[Collected data entries]
(** * Parque Berlin reservation controller

    A shallow embedding of the scheduling core of [controlador.c]: the
    hour-indexed occupancy table, the reservation store, the request
    handler [procesarSolicitudReserva] with its helpers
    [verificarDisponibilidad] and [buscarHoraAlternativa], and the clock
    step [avanzarHora].

    Conventions of the embedding.
    - A C [int] is a [Z] that holds a value of 32 bits in two's
      complement.  The sums and products the code computes on party sizes
      and occupancy counters, which no check bounds, wrap around as the
      compiled program does: they are written with [suma_int] and
      [producto_int].  The hours are checked by [validarHora] or bounded
      by the loops before any arithmetic on them, and the statistics and
      [numReservas] grow by one per handled message: their arithmetic is
      written with the operations of [Z].
    - The global variables of the controller are the fields of [Estado];
      the parameters read once from the command line are the fields of
      [Config].  Every function takes the state and returns the new one.
    - An access outside a fixed-size array is undefined in C; the model
      returns [None] there.  [ocupacionPorHora] has [MAX_HORAS] cells
      and [reservas] has [MAX_RESERVAS] cells.
    - Each handler runs as one step.  The pipes, the console output and
      the interleaving of the two threads are outside the model; the
      response record handed to [enviarRespuesta] is the second
      component of the handler's result. *)

From Stdlib Require Import ZArith Lia Ascii DecimalString DecimalZ.
From stdpp Require Import base tactics option list strings.

Local Open Scope Z_scope.

(** ** Constants *)

Definition MAX_AGENTES : Z := 50.
Definition MAX_NOMBRE : Z := 128.
Definition HORAS_MIN : Z := 7.
Definition HORAS_MAX : Z := 19.
Definition MAX_HORAS : Z := HORAS_MAX - HORAS_MIN + 1.
Definition DURACION_RESERVA : Z := 2.
(** The literal bound of [Reserva reservas[1000]]. *)
Definition MAX_RESERVAS : Z := 1000.

(** ** Machine integers *)

Definition INT_MIN : Z := -2147483648.
Definition INT_MAX : Z := 2147483647.

(** The value fits an [int]. *)
Definition en_int (z : Z) : Prop := INT_MIN <= z <= INT_MAX.

(** The [int] that an arithmetic expression of C leaves when its exact
    value is [z]: the value itself when it fits, and the value reduced
    modulo 2^32 into the range of [int] when it does not. *)
Definition a_int (z : Z) : Z := (z - INT_MIN) mod 2 ^ 32 + INT_MIN.

(** [a + b] and [a * b] on [int]. *)
Definition suma_int (a b : Z) : Z := a_int (a + b).
Definition producto_int (a b : Z) : Z := a_int (a * b).

(** ** Messages and records *)

Inductive TipoMensaje : Set :=
| MSG_REGISTRO
| MSG_SOLICITUD_RESERVA
| MSG_FIN_AGENTE.

Inductive TipoRespuesta : Set :=
| RESP_HORA_ACTUAL
| RESP_RESERVA_OK
| RESP_RESERVA_REPROG
| RESP_RESERVA_NEGADA
| RESP_FIN_DIA.

Record MensajeAgente : Set := {
  m_tipo : TipoMensaje;
  m_nombreAgente : string;
  m_pipeRespuesta : string;
  m_nombreFamilia : string;
  m_horaSolicitada : Z;
  m_numPersonas : Z
}.

(** The text of a response is one of the [snprintf] templates of the
    controller together with the values it prints. *)
Inductive Texto : Set :=
| TxtBienvenido (hora : Z)
| TxtFueraDeRango (minimo maximo : Z)
| TxtExcedeAforo (personas aforo : Z)
| TxtReprogExtemporanea (desde hasta : Z)
| TxtNegadaExtemporanea
| TxtFueraDePeriodo
| TxtAprobada (desde hasta personas : Z)
| TxtReprogSinCupo (desde hasta : Z)
| TxtNegadaSinCupo.

(** [resp] is a local of the handler that is never cleared: the field
    [horaAsignada] holds a value only on the paths that assign it. *)
Record RespuestaControlador : Set := {
  resp_tipo : TipoRespuesta;
  resp_horaAsignada : option Z;
  resp_horaActual : Z;
  resp_mensaje : Texto
}.

(** [activa] only ever holds 0 or 1 and is only tested for truth. *)
Record Reserva : Set := {
  r_nombreFamilia : string;
  r_nombreAgente : string;
  r_horaInicio : Z;
  r_horaFin : Z;
  r_numPersonas : Z;
  r_activa : bool
}.

Record AgenteInfo : Set := {
  a_nombre : string;
  a_pipeRespuesta : string;
  a_activo : bool
}.

Record Config : Set := {
  horaInicial : Z;
  horaFinal : Z;
  segundosPorHora : Z;
  aforoMaximo : Z
}.

(** [numReservas] and [numAgentes] are the lengths of the two lists. *)
Record Estado : Set := {
  horaActual : Z;
  ocupacionPorHora : list Z;
  reservas : list Reserva;
  agentesRegistrados : list AgenteInfo;
  solicitudesNegadas : Z;
  solicitudesAceptadas : Z;
  solicitudesReprogramadas : Z
}.

Definition numReservas (st : Estado) : Z := Z.of_nat (length (reservas st)).
Definition numAgentes (st : Estado) : Z := Z.of_nat (length (agentesRegistrados st)).

(** ** Utility functions *)

Definition validarHora (hora : Z) : bool :=
  (HORAS_MIN <=? hora) && (hora <=? HORAS_MAX).

Definition indiceHora (hora : Z) : Z := hora - HORAS_MIN.

(** [strncpy(dst, src, n)] into zeroed storage of more than [n] bytes. *)
Fixpoint strncpy (src : string) (n : nat) : string :=
  match n, src with
  | S n', String c resto => String c (strncpy resto n')
  | _, _ => EmptyString
  end.

Definition copiarNombre (src : string) : string :=
  strncpy src (Z.to_nat (MAX_NOMBRE - 1)).

(** ** Array accesses *)

Definition leer (tabla : list Z) (i : Z) : option Z :=
  if 0 <=? i then tabla !! Z.to_nat i else None.

Definition escribir (tabla : list Z) (i v : Z) : option (list Z) :=
  if (0 <=? i) && (i <? Z.of_nat (length tabla))
  then Some (<[Z.to_nat i := v]> tabla)
  else None.

(** ** Command line and start-up *)

(** The range checks of [procesarArgumentos]; a configuration that fails
    one of them ends the process before the server starts. *)
Definition config_valida (cfg : Config) : Prop :=
  validarHora (horaInicial cfg) = true /\
  validarHora (horaFinal cfg) = true /\
  horaInicial cfg < horaFinal cfg /\
  0 < segundosPorHora cfg /\
  0 < aforoMaximo cfg.

Definition inicializarServidor (cfg : Config) : Estado :=
  {| horaActual := horaInicial cfg;
     ocupacionPorHora := replicate (Z.to_nat MAX_HORAS) 0;
     reservas := [];
     agentesRegistrados := [];
     solicitudesNegadas := 0;
     solicitudesAceptadas := 0;
     solicitudesReprogramadas := 0 |}.

(** ** Availability *)

(** [for (h = hora; h < hora + DURACION_RESERVA && validarHora(h); h++)]:
    [k] counts the iterations left before [h] reaches the upper bound. *)
Fixpoint verificar_desde (tabla : list Z) (aforo numPersonas : Z)
    (k : nat) (h : Z) : option bool :=
  match k with
  | O => Some true
  | S k' =>
      if validarHora h then
        c ← leer tabla (indiceHora h);
        if suma_int c numPersonas >? aforo then Some false
        else verificar_desde tabla aforo numPersonas k' (h + 1)
      else Some true
  end.

Definition verificarDisponibilidad (cfg : Config) (st : Estado)
    (hora numPersonas : Z) : option bool :=
  verificar_desde (ocupacionPorHora st) (aforoMaximo cfg) numPersonas
    (Z.to_nat DURACION_RESERVA) hora.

[TASK ITEM] Output the lines above between the one holding "m_nombreAgente : string;" and the one holding "Record Reserva : Set", inclusive, with nothing before or after them.

[SOLUTION TO THIS EXERCISE]
  m_nombreAgente : string;
  m_pipeRespuesta : string;
  m_nombreFamilia : string;
  m_horaSolicitada : Z;
  m_numPersonas : Z
}.

(** The text of a response is one of the [snprintf] templates of the
    controller together with the values it prints. *)
Inductive Texto : Set :=
| TxtBienvenido (hora : Z)
| TxtFueraDeRango (minimo maximo : Z)
| TxtExcedeAforo (personas aforo : Z)
| TxtReprogExtemporanea (desde hasta : Z)
| TxtNegadaExtemporanea
| TxtFueraDePeriodo
| TxtAprobada (desde hasta personas : Z)
| TxtReprogSinCupo (desde hasta : Z)
| TxtNegadaSinCupo.

(** [resp] is a local of the handler that is never cleared: the field
    [horaAsignada] holds a value only on the paths that assign it. *)
Record RespuestaControlador : Set := {
  resp_tipo : TipoRespuesta;
  resp_horaAsignada : option Z;
  resp_horaActual : Z;
  resp_mensaje : Texto
}.

(** [activa] only ever holds 0 or 1 and is only tested for truth. *)
Record Reserva : Set := {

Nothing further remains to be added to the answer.